== Material shown ==

Lemma render_loop_tokens fuel field cx l : Forall token_wf l → len (write_tokens l) ≤ fuel →
  render_loop fuel field cx (write_tokens l) = render_tokens field cx l.
Proof.
  revert fuel. induction l as [|t l IH]; intros fuel Hwf Hf; [by destruct fuel|].
  apply Forall_cons in Hwf as [Ht Hwf]. pose proof (len_write_tokens_cons t l).
  destruct fuel as [|fuel]; [lia|]. cbn [render_loop].
  rewrite write_tokens_cons, scan_token by done.
  destruct t; simpl; rewrite IH by (done || lia); done.
Qed.

Lemma render_env_value_tokens field cx l : Forall token_wf l →
  render_env_value field (write_tokens l) cx = render_tokens field cx l.
Proof. intros H. unfold render_env_value. by apply render_loop_tokens. Qed.

Lemma render_tokens_total field cx l :
  (∀ n, TPlaceholder n ∈ l → is_Some (cx !! n)) → ∃ s, render_tokens field cx l = Ok s.
Proof.
  induction l as [|t l IH]; intros H; [by eexists|].
  destruct IH as [s Hs]; [intros; apply H; by right|].
  destruct t as [c| |n]; simpl; rewrite Hs; [by eexists..|].
  destruct (H n) as [v Hv]; [by left|]. rewrite Hv. by eexists.
Qed.

(** Skipping in non-served projects. *)
Definition skipped (serve : bool) (value : string) : bool :=
  negb serve && value_uses_serving_placeholder value.

(** The context provides every placeholder a scope allows; the project-level ones
    are only needed when the project is served. *)
Definition covers (serve : bool) (scope : EnvPlaceholderScope) (cx : gmap string string) : Prop :=
  ∀ n, allows_placeholder scope n = Ok true →
    serve = true ∨ n ∉ PROJECT_ENV_PLACEHOLDERS → is_Some (cx !! n).

Lemma render_env_value_total serve scope cx field value :
  value_ok scope value → covers serve scope cx → skipped serve value = false →
  ∃ s, render_env_value field value cx = Ok s.
Proof.
  intros (l & -> & Hwf & Hal) Hc Hskip. rewrite render_env_value_tokens by done.
  apply render_tokens_total. intros n Hn. apply Hc; [by apply Hal|].
  destruct serve; [by left|right]. intros Hp. simpl in Hskip.
  unfold value_uses_serving_placeholder in Hskip.
  apply not_true_iff_false in Hskip. apply Hskip, value_uses_any_tokens; [done|]. by exists n.
Qed.

(** What [render_mapping] computes. *)
Definition mapping_entry (field : string) (mapping cx : gmap string string) (serve : bool)
    (k : string) (e : RenderedEnvEntry) : Prop :=
  ∃ v, mapping !! k = Some v ∧ skipped serve v = false
    ∧ entry_source e = field +:+ "." +:+ k
    ∧ render_env_value (entry_source e) v cx = Ok (entry_value e).

Lemma mapping_fold_spec field cx serve l acc m :
  NoDup l.*1 → try_fold (mapping_step field cx serve) l acc = Ok m →
  (∀ k, k ∈ l.*1 → acc !! k = None) →
  ∀ k e, m !! k = Some e ↔ acc !! k = Some e ∨ ∃ v, (k, v) ∈ l ∧ skipped serve v = false
    ∧ entry_source e = field +:+ "." +:+ k
    ∧ render_env_value (entry_source e) v cx = Ok (entry_value e).
Proof.
  revert acc. induction l as [|[k1 v1] l IH]; intros acc Hnd Hf Hfresh k e; simpl in Hf.
  { injection Hf as ->. split; [by left|]. intros [?|(?&?%not_elem_of_nil&_)]; done. }
  apply NoDup_cons in Hnd as [Hk1 Hnd].
  assert (∀ k, k ∈ l.*1 → acc !! k = None) as Hfresh' by (intros; apply Hfresh; by right).
  fold (skipped serve v1) in Hf. destruct (skipped serve v1) eqn:Hs; simpl in Hf.
  - rewrite (IH acc) by done. split; intros [?|(v&Hin&?)]; eauto; right; exists v.
    + split; [by right|done].
    + apply elem_of_cons in Hin as [[= -> ->]|Hin]; [by rewrite Hs in *; naive_solver|done].
  - destruct (render_env_value _ v1 cx) as [s|] eqn:Hr; simpl in Hf; [|done].
    rewrite (IH _ Hnd Hf).
    2: { intros k' Hk'. rewrite lookup_insert_ne; [by apply Hfresh'|]. by intros ->. }
    split.
    + intros [Hk|(v&Hin&?)]; [|right; exists v; split; [by right|done]].
      apply lookup_insert_Some in Hk as [[-> <-]|[? Hk]]; [|by left].
      right. exists v1. split; [by left|done].
    + intros [Hk|(v&Hin&Hv&Hsrc&Hval)].
      * left. rewrite lookup_insert_ne; [done|]. intros ->. rewrite Hfresh in Hk; [done|by left].
      * apply elem_of_cons in Hin as [[= -> ->]|Hin]; [|by eauto 10].
        left. apply lookup_insert_Some. left. split; [done|].
        destruct e as [src val]; simpl in *. subst src. congruence.
Qed.

Lemma render_mapping_spec field mapping cx serve m k e :
  render_mapping field mapping cx serve = Ok m →
  m !! k = Some e ↔ mapping_entry field mapping cx serve k e.
Proof.
  intros H. unfold render_mapping in H.
  rewrite (mapping_fold_spec _ _ _ _ _ _ (NoDup_fst_btree_iter mapping) H) by (intros; apply lookup_empty).
  rewrite lookup_empty. unfold mapping_entry. setoid_rewrite elem_of_btree_iter. naive_solver.
Qed.

Lemma render_mapping_total field scope mapping cx serve :
  env_wf scope mapping → covers serve scope cx →
  ∃ m, render_mapping field mapping cx serve = Ok m.
Proof.
  intros Hwf Hc. unfold render_mapping.
  assert (∀ k v, (k, v) ∈ btree_iter mapping → value_ok scope v) as Hok.
  { intros k v Hin%elem_of_btree_iter. by apply (Hwf k v). }
  generalize (∅ : gmap string RenderedEnvEntry) as acc.
  induction (btree_iter mapping) as [|[k v] l IH]; intros acc; [by eexists|]. simpl.
  fold (skipped serve v). destruct (skipped serve v) eqn:Hs; simpl.
  - apply IH. intros; eapply Hok; by right.
  - destruct (render_env_value_total serve scope cx (field +:+ String "." k) v) as [s ->];
      [by eapply Hok; left|done..|]. simpl. apply IH. intros; eapply Hok; by right.
Qed.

===

Required action | Copy each entry above exactly, character for character.

Finished exercise |
Lemma render_loop_tokens fuel field cx l : Forall token_wf l → len (write_tokens l) ≤ fuel →
  render_loop fuel field cx (write_tokens l) = render_tokens field cx l.
Proof.
  revert fuel. induction l as [|t l IH]; intros fuel Hwf Hf; [by destruct fuel|].
  apply Forall_cons in Hwf as [Ht Hwf]. pose proof (len_write_tokens_cons t l).
  destruct fuel as [|fuel]; [lia|]. cbn [render_loop].
  rewrite write_tokens_cons, scan_token by done.
  destruct t; simpl; rewrite IH by (done || lia); done.
Qed.

Lemma render_env_value_tokens field cx l : Forall token_wf l →
  render_env_value field (write_tokens l) cx = render_tokens field cx l.
Proof. intros H. unfold render_env_value. by apply render_loop_tokens. Qed.

Lemma render_tokens_total field cx l :
  (∀ n, TPlaceholder n ∈ l → is_Some (cx !! n)) → ∃ s, render_tokens field cx l = Ok s.
Proof.
  induction l as [|t l IH]; intros H; [by eexists|].
  destruct IH as [s Hs]; [intros; apply H; by right|].
  destruct t as [c| |n]; simpl; rewrite Hs; [by eexists..|].
  destruct (H n) as [v Hv]; [by left|]. rewrite Hv. by eexists.
Qed.

(** Skipping in non-served projects. *)
Definition skipped (serve : bool) (value : string) : bool :=
  negb serve && value_uses_serving_placeholder value.

(** The context provides every placeholder a scope allows; the project-level ones
    are only needed when the project is served. *)
Definition covers (serve : bool) (scope : EnvPlaceholderScope) (cx : gmap string string) : Prop :=
  ∀ n, allows_placeholder scope n = Ok true →
    serve = true ∨ n ∉ PROJECT_ENV_PLACEHOLDERS → is_Some (cx !! n).

Lemma render_env_value_total serve scope cx field value :
  value_ok scope value → covers serve scope cx → skipped serve value = false →
  ∃ s, render_env_value field value cx = Ok s.
Proof.
  intros (l & -> & Hwf & Hal) Hc Hskip. rewrite render_env_value_tokens by done.
  apply render_tokens_total. intros n Hn. apply Hc; [by apply Hal|].
  destruct serve; [by left|right]. intros Hp. simpl in Hskip.
  unfold value_uses_serving_placeholder in Hskip.
  apply not_true_iff_false in Hskip. apply Hskip, value_uses_any_tokens; [done|]. by exists n.
Qed.

(** What [render_mapping] computes. *)
Definition mapping_entry (field : string) (mapping cx : gmap string string) (serve : bool)
    (k : string) (e : RenderedEnvEntry) : Prop :=
  ∃ v, mapping !! k = Some v ∧ skipped serve v = false
    ∧ entry_source e = field +:+ "." +:+ k
    ∧ render_env_value (entry_source e) v cx = Ok (entry_value e).

Lemma mapping_fold_spec field cx serve l acc m :
  NoDup l.*1 → try_fold (mapping_step field cx serve) l acc = Ok m →
  (∀ k, k ∈ l.*1 → acc !! k = None) →
  ∀ k e, m !! k = Some e ↔ acc !! k = Some e ∨ ∃ v, (k, v) ∈ l ∧ skipped serve v = false
    ∧ entry_source e = field +:+ "." +:+ k
    ∧ render_env_value (entry_source e) v cx = Ok (entry_value e).
Proof.
  revert acc. induction l as [|[k1 v1] l IH]; intros acc Hnd Hf Hfresh k e; simpl in Hf.
  { injection Hf as ->. split; [by left|]. intros [?|(?&?%not_elem_of_nil&_)]; done. }
  apply NoDup_cons in Hnd as [Hk1 Hnd].
  assert (∀ k, k ∈ l.*1 → acc !! k = None) as Hfresh' by (intros; apply Hfresh; by right).
  fold (skipped serve v1) in Hf. destruct (skipped serve v1) eqn:Hs; simpl in Hf.
  - rewrite (IH acc) by done. split; intros [?|(v&Hin&?)]; eauto; right; exists v.
    + split; [by right|done].
    + apply elem_of_cons in Hin as [[= -> ->]|Hin]; [by rewrite Hs in *; naive_solver|done].
  - destruct (render_env_value _ v1 cx) as [s|] eqn:Hr; simpl in Hf; [|done].
    rewrite (IH _ Hnd Hf).
    2: { intros k' Hk'. rewrite lookup_insert_ne; [by apply Hfresh'|]. by intros ->. }
    split.
    + intros [Hk|(v&Hin&?)]; [|right; exists v; split; [by right|done]].
      apply lookup_insert_Some in Hk as [[-> <-]|[? Hk]]; [|by left].
      right. exists v1. split; [by left|done].
    + intros [Hk|(v&Hin&Hv&Hsrc&Hval)].
      * left. rewrite lookup_insert_ne; [done|]. intros ->. rewrite Hfresh in Hk; [done|by left].
      * apply elem_of_cons in Hin as [[= -> ->]|Hin]; [|by eauto 10].
        left. apply lookup_insert_Some. left. split; [done|].
        destruct e as [src val]; simpl in *. subst src. congruence.
Qed.

Lemma render_mapping_spec field mapping cx serve m k e :
  render_mapping field mapping cx serve = Ok m →
  m !! k = Some e ↔ mapping_entry field mapping cx serve k e.
Proof.
  intros H. unfold render_mapping in H.
  rewrite (mapping_fold_spec _ _ _ _ _ _ (NoDup_fst_btree_iter mapping) H) by (intros; apply lookup_empty).
  rewrite lookup_empty. unfold mapping_entry. setoid_rewrite elem_of_btree_iter. naive_solver.
Qed.

Lemma render_mapping_total field scope mapping cx serve :
  env_wf scope mapping → covers serve scope cx →
  ∃ m, render_mapping field mapping cx serve = Ok m.
Proof.
  intros Hwf Hc. unfold render_mapping.
  assert (∀ k v, (k, v) ∈ btree_iter mapping → value_ok scope v) as Hok.
  { intros k v Hin%elem_of_btree_iter. by apply (Hwf k v). }
  generalize (∅ : gmap string RenderedEnvEntry) as acc.
  induction (btree_iter mapping) as [|[k v] l IH]; intros acc; [by eexists|]. simpl.
  fold (skipped serve v). destruct (skipped serve v) eqn:Hs; simpl.
  - apply IH. intros; eapply Hok; by right.
  - destruct (render_env_value_total serve scope cx (field +:+ String "." k) v) as [s ->];
      [by eapply Hok; left|done..|]. simpl. apply IH. intros; eapply Hok; by right.
Qed.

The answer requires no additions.